Stored items from a collection

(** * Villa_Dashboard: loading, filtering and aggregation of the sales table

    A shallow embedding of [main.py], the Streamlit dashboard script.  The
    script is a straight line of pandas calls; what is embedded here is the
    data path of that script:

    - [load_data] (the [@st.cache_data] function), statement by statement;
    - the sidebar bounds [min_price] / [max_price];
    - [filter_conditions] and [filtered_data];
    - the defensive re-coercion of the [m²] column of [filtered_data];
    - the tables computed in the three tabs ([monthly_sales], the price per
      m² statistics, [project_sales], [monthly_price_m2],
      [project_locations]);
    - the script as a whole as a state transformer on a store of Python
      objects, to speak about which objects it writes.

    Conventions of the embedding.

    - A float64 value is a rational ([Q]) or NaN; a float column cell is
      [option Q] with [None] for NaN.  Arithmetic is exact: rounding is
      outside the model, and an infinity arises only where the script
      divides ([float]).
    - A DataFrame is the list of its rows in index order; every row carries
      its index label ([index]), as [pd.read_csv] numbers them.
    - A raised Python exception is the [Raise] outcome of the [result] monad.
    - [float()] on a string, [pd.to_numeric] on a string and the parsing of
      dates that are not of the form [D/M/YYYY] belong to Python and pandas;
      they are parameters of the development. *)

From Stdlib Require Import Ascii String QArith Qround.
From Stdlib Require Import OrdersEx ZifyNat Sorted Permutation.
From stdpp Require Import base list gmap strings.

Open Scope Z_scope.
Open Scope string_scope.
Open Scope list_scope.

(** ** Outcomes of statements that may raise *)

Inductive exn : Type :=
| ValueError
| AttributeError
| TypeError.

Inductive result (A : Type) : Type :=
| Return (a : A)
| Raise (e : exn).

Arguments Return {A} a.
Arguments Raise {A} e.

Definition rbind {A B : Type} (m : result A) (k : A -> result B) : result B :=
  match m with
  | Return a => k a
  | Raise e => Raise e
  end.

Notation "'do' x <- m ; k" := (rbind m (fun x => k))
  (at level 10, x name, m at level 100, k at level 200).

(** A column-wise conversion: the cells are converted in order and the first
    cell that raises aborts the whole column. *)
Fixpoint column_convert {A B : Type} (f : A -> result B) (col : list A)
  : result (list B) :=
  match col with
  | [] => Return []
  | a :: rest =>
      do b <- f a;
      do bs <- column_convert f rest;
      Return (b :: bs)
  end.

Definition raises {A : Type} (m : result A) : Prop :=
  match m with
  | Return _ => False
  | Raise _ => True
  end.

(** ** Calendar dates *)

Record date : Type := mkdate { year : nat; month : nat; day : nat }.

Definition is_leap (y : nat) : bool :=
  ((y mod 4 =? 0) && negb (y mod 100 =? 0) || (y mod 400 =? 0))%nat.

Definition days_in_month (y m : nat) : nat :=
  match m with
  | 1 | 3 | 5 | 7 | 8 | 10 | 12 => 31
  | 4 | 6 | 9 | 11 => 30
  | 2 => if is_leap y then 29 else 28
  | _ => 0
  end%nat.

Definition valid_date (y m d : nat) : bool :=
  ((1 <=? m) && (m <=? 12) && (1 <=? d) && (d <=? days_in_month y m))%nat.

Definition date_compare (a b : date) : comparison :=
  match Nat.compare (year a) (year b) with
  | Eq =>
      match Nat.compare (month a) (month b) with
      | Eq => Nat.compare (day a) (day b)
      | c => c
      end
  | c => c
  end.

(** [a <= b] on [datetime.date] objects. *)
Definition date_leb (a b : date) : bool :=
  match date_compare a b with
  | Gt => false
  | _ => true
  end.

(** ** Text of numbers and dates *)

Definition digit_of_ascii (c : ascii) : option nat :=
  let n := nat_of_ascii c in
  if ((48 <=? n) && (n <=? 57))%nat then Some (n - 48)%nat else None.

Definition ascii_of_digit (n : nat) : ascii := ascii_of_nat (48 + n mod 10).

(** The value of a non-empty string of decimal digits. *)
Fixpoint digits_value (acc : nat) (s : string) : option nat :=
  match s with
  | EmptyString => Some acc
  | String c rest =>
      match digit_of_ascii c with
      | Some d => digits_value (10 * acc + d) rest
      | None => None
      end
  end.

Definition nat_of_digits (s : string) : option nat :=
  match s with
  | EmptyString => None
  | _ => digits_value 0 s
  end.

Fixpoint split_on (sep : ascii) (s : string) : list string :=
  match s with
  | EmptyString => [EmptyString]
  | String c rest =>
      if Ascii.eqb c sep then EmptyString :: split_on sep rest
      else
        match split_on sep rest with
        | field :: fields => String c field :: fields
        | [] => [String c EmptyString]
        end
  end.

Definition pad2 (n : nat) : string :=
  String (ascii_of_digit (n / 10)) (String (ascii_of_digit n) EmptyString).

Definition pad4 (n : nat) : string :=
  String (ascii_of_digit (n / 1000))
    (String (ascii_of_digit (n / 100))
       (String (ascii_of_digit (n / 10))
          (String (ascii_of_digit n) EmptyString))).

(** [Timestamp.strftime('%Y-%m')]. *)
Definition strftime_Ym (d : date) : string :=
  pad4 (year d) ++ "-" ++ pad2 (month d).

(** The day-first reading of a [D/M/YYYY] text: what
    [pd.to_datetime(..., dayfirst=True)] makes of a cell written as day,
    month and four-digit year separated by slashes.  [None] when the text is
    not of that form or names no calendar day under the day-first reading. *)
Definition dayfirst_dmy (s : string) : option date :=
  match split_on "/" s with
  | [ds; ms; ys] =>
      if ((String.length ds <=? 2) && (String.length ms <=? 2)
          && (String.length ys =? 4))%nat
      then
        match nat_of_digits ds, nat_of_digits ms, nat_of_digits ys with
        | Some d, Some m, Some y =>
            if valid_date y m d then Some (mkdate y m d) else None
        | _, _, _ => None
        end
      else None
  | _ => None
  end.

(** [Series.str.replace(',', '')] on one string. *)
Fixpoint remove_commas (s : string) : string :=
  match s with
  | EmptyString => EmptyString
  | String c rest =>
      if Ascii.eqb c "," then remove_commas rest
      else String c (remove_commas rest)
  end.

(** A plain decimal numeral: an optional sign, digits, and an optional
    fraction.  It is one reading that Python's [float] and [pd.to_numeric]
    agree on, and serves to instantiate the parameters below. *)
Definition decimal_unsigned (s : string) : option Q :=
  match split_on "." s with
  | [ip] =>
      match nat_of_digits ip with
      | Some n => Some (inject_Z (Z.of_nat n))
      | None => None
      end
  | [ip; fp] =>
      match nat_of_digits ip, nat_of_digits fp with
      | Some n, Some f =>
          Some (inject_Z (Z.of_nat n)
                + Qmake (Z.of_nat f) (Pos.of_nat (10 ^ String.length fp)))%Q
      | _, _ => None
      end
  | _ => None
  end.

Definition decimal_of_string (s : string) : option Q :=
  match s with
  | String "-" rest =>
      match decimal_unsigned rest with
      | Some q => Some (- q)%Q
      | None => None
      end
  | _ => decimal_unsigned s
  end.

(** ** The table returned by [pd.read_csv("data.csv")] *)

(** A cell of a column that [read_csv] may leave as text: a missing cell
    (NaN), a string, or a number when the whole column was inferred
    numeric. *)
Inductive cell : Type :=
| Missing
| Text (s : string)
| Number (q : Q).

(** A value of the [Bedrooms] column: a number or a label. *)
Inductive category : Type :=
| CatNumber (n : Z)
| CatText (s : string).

■ Assigned task
Looking at the records above, work out how many lines include the string "rbind". Give the number and nothing else.

■ Result for this exercise
2